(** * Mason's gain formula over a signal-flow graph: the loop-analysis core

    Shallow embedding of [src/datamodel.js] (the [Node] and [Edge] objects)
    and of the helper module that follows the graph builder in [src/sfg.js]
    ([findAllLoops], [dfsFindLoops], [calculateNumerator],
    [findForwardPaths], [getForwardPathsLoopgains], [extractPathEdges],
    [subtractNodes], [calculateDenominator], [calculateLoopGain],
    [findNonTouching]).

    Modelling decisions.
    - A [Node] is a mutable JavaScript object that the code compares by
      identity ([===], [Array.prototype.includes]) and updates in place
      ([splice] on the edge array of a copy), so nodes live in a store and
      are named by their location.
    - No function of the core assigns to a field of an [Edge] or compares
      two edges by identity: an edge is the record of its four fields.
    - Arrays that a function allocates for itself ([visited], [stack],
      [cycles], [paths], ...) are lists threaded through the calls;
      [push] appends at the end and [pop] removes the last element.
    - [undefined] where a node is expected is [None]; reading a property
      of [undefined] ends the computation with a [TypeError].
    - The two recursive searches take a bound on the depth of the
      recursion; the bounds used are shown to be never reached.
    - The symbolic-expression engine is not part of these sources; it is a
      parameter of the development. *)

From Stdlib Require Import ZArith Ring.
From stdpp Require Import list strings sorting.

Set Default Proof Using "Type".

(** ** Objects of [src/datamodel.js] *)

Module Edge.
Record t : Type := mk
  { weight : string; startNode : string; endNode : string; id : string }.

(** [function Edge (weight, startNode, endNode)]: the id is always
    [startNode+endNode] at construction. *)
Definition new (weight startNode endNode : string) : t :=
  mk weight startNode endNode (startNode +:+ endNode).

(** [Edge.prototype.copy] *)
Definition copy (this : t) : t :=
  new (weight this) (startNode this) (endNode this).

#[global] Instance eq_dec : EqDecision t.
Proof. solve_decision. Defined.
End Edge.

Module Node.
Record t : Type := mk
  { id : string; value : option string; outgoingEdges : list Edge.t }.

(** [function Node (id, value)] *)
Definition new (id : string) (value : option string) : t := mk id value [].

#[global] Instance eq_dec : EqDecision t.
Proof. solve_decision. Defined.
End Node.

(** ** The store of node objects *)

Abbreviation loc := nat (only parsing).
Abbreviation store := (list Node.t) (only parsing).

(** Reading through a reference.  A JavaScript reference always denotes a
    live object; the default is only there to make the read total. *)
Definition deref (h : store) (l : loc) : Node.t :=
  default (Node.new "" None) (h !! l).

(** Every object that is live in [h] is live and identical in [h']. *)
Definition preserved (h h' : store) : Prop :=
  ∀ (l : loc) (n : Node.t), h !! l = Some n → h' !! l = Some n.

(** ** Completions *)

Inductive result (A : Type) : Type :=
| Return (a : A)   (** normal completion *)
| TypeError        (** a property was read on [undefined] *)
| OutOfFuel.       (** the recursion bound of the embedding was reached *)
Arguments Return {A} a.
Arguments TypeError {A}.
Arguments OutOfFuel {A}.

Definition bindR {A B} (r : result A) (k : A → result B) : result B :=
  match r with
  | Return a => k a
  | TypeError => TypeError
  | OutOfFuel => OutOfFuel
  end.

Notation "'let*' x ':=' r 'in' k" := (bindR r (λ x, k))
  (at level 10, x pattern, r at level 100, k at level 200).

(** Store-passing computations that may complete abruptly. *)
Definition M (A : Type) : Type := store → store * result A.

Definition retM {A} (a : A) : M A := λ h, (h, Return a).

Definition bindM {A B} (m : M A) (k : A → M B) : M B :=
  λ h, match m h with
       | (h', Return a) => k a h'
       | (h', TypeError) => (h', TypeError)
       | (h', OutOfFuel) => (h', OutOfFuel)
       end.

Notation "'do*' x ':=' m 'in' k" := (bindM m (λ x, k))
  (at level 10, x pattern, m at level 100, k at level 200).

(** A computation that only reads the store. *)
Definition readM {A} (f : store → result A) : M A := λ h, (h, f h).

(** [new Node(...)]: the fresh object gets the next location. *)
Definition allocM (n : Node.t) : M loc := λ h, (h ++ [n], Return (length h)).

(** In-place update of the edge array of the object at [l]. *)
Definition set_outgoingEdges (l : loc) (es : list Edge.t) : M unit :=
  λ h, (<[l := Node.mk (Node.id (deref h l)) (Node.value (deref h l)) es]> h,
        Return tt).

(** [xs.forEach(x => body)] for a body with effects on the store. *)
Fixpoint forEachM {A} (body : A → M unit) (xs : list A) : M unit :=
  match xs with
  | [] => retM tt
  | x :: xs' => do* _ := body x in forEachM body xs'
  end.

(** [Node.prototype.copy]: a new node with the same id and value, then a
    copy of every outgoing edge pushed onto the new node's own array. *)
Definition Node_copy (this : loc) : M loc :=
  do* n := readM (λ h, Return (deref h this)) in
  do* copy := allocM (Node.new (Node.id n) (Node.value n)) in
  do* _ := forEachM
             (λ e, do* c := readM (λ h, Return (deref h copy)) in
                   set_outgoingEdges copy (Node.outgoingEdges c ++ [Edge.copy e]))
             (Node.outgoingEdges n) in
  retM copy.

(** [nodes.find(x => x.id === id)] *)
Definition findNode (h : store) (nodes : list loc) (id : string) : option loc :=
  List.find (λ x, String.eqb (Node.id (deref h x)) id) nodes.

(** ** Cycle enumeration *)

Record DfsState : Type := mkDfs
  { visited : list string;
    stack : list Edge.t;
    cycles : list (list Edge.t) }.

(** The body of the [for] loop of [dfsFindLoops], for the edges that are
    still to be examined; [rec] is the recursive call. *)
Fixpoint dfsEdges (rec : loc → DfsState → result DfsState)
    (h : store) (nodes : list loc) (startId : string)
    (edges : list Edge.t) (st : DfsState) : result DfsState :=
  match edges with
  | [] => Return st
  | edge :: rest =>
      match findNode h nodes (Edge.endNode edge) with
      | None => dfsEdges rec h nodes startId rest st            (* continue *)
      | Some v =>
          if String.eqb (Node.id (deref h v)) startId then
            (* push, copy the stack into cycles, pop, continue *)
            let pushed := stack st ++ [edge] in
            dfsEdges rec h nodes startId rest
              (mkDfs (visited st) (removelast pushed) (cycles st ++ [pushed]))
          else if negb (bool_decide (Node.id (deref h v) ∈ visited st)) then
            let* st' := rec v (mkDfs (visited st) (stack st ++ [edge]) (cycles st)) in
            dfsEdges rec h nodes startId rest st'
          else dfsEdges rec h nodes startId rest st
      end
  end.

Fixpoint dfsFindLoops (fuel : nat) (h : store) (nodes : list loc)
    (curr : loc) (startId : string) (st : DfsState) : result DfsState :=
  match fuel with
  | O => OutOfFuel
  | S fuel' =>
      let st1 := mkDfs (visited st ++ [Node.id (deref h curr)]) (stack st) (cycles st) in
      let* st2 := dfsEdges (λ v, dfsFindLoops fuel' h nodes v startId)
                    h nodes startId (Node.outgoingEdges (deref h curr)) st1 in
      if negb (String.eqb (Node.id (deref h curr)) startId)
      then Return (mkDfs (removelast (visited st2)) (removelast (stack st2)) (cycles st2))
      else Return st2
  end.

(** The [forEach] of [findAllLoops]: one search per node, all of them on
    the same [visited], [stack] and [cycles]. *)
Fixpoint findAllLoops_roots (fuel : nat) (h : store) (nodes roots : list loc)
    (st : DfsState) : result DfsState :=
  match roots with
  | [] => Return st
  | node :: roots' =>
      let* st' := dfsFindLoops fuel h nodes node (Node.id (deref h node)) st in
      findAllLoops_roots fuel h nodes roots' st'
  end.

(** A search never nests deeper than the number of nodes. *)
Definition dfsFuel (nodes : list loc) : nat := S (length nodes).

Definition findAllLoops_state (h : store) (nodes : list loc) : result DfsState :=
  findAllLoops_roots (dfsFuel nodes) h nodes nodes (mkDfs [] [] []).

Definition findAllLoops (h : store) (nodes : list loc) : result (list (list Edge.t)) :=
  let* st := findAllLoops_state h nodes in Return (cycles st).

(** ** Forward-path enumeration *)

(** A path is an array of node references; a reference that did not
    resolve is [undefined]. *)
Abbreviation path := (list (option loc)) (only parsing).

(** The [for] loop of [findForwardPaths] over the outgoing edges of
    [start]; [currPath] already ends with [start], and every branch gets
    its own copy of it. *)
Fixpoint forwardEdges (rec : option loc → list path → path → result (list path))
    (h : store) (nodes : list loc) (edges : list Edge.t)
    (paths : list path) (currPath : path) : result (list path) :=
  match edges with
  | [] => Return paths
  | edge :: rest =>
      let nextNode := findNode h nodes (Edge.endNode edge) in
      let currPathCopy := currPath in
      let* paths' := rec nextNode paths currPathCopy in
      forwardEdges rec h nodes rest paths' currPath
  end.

--

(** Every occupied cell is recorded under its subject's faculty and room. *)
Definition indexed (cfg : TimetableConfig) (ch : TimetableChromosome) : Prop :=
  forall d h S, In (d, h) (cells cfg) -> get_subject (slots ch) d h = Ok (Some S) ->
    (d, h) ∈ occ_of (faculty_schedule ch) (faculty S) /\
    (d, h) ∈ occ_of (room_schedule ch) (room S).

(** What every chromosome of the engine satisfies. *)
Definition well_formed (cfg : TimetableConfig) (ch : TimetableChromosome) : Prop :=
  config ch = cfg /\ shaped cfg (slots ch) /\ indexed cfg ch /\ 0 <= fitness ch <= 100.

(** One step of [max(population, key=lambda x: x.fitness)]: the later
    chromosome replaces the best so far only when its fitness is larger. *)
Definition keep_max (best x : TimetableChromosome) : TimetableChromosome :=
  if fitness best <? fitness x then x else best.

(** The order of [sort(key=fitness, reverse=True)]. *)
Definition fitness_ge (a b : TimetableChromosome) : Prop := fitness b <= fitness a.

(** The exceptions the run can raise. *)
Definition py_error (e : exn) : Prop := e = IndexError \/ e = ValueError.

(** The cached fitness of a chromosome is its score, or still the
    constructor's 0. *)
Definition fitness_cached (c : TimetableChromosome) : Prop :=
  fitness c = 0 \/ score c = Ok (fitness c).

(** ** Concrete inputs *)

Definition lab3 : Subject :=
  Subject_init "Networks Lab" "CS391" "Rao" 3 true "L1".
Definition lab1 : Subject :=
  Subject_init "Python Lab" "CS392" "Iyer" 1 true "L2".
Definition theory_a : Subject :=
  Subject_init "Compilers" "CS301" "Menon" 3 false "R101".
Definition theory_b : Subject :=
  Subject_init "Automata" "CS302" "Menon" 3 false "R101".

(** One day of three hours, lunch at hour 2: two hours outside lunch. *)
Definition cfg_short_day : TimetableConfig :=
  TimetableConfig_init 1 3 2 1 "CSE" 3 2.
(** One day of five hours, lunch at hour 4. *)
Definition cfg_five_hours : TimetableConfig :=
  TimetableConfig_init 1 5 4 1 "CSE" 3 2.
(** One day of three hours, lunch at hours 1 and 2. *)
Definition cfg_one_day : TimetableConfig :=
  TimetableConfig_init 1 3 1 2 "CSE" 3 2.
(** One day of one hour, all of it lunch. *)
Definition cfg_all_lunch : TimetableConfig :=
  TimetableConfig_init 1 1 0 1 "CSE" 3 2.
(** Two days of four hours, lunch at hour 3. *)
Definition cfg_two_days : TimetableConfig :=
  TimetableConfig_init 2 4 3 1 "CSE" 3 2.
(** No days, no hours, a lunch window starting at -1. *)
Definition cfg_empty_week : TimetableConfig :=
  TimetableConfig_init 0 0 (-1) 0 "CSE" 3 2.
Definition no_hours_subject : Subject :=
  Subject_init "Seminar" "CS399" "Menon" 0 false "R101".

--

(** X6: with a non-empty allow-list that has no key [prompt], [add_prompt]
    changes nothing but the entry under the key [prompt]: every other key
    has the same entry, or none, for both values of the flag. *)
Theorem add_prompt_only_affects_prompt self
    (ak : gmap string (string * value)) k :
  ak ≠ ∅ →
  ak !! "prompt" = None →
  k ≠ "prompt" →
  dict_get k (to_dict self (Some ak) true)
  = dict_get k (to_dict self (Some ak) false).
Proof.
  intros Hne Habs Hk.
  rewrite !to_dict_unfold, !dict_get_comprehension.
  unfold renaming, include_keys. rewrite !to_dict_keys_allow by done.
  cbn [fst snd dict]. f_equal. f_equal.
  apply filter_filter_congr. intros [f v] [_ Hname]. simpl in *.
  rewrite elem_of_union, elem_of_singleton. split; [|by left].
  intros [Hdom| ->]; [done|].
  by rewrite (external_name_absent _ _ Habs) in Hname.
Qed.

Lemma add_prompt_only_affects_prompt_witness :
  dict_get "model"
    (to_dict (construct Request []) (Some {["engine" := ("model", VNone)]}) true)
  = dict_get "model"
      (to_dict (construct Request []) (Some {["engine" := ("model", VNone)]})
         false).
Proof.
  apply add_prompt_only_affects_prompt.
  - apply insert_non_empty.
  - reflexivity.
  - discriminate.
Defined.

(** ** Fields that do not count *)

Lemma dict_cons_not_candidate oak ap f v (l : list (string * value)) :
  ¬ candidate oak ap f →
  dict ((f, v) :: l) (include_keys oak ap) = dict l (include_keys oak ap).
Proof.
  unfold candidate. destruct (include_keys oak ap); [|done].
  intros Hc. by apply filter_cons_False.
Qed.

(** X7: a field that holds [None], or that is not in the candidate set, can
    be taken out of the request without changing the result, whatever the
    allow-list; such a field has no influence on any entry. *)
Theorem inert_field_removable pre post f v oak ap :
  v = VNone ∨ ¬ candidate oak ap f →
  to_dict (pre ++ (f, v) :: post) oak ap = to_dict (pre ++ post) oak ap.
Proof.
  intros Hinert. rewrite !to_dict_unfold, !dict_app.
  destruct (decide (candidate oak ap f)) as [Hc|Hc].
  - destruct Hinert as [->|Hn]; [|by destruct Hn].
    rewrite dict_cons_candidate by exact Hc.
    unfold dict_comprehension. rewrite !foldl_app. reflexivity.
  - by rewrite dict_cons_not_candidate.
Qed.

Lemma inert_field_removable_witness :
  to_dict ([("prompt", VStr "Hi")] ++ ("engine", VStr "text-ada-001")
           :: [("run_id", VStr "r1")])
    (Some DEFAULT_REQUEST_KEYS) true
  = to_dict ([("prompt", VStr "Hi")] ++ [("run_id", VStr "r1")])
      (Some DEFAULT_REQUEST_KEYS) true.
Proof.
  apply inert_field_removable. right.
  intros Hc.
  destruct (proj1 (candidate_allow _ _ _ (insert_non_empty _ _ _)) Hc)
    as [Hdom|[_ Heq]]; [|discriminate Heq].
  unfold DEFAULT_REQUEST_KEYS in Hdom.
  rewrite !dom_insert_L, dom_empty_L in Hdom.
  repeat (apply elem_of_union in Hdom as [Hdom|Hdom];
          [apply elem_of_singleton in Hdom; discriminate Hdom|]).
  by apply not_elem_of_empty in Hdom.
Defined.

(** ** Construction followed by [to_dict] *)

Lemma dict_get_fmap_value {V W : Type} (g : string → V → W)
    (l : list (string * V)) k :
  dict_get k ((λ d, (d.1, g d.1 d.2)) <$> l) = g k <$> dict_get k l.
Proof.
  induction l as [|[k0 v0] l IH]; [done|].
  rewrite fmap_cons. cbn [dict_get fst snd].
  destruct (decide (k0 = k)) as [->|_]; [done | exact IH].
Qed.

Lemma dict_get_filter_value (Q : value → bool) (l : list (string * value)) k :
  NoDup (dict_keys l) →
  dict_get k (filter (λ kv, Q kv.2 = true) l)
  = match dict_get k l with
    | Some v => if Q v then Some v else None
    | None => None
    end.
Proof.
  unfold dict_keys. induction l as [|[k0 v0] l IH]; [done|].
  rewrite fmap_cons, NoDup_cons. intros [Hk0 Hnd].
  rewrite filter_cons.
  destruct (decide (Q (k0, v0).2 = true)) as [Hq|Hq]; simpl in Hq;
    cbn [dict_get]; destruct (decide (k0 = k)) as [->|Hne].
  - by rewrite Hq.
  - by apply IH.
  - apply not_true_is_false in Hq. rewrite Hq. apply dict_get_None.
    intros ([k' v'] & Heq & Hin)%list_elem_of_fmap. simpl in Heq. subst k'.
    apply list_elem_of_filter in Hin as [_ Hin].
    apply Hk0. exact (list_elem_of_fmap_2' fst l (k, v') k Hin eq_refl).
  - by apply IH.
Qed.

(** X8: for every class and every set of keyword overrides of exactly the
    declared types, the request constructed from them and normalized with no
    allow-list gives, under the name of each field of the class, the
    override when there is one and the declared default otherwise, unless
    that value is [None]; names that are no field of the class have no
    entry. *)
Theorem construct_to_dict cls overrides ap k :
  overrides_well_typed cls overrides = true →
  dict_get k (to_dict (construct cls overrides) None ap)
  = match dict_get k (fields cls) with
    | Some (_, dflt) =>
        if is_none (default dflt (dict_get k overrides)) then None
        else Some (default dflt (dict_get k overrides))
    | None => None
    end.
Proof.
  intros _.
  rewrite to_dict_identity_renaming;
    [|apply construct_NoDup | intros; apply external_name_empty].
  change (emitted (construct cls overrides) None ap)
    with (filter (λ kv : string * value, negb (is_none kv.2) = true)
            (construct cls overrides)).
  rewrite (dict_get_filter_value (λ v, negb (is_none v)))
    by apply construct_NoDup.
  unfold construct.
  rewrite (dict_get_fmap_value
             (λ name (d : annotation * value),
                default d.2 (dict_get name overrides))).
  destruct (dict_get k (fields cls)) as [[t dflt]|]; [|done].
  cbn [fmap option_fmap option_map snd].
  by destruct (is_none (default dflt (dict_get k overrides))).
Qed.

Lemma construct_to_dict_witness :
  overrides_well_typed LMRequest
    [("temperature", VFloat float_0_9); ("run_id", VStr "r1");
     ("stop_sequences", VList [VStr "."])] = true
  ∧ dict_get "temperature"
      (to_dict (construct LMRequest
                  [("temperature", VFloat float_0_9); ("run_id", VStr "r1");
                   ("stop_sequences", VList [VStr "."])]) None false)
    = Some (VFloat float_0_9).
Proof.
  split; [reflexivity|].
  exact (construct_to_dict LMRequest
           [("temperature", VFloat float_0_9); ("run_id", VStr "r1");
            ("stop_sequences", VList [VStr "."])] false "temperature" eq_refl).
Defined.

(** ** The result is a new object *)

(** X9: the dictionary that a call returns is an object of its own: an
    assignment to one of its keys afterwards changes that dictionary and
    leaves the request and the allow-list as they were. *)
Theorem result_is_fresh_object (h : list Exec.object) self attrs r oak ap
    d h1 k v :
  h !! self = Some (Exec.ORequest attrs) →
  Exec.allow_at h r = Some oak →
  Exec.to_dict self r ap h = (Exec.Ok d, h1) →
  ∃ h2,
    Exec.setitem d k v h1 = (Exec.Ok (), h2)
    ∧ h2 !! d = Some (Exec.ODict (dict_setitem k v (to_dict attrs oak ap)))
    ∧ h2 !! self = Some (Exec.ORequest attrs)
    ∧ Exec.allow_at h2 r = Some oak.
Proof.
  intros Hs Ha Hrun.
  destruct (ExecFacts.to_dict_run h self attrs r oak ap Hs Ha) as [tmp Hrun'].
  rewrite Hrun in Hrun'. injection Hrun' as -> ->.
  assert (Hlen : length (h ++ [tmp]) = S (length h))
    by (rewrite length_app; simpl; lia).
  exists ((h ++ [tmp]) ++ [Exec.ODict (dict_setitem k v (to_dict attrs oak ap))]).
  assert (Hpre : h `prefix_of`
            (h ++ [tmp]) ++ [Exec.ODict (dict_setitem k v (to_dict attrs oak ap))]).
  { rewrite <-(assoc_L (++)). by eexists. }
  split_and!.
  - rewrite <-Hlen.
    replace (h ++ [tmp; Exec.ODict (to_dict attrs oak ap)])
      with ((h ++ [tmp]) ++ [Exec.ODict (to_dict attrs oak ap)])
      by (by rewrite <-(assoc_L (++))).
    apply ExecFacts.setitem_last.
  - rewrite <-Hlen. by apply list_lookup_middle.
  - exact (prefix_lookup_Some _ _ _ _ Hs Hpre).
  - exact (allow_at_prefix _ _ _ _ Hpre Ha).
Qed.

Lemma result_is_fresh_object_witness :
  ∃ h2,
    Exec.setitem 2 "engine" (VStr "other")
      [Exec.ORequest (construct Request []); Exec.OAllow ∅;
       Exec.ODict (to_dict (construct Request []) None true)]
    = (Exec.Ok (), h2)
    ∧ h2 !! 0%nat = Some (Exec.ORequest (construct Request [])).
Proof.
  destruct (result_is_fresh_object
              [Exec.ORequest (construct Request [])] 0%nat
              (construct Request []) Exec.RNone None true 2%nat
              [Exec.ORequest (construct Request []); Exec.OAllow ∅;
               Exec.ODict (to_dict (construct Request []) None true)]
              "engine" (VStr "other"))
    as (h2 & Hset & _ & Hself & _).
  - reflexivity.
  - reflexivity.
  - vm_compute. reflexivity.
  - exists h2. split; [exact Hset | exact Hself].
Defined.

» **How to complete this task**: Give an exact copy of the lines above from the line with "(** * Mason's" up to and including the line with "of [undefined] ends", and leave everything else out.

» **Final answer**:
(** * Mason's gain formula over a signal-flow graph: the loop-analysis core

    Shallow embedding of [src/datamodel.js] (the [Node] and [Edge] objects)
    and of the helper module that follows the graph builder in [src/sfg.js]
    ([findAllLoops], [dfsFindLoops], [calculateNumerator],
    [findForwardPaths], [getForwardPathsLoopgains], [extractPathEdges],
    [subtractNodes], [calculateDenominator], [calculateLoopGain],
    [findNonTouching]).

    Modelling decisions.
    - A [Node] is a mutable JavaScript object that the code compares by
      identity ([===], [Array.prototype.includes]) and updates in place
      ([splice] on the edge array of a copy), so nodes live in a store and
      are named by their location.
    - No function of the core assigns to a field of an [Edge] or compares
      two edges by identity: an edge is the record of its four fields.
    - Arrays that a function allocates for itself ([visited], [stack],
      [cycles], [paths], ...) are lists threaded through the calls;
      [push] appends at the end and [pop] removes the last element.
    - [undefined] where a node is expected is [None]; reading a property
      of [undefined] ends the computation with a [TypeError].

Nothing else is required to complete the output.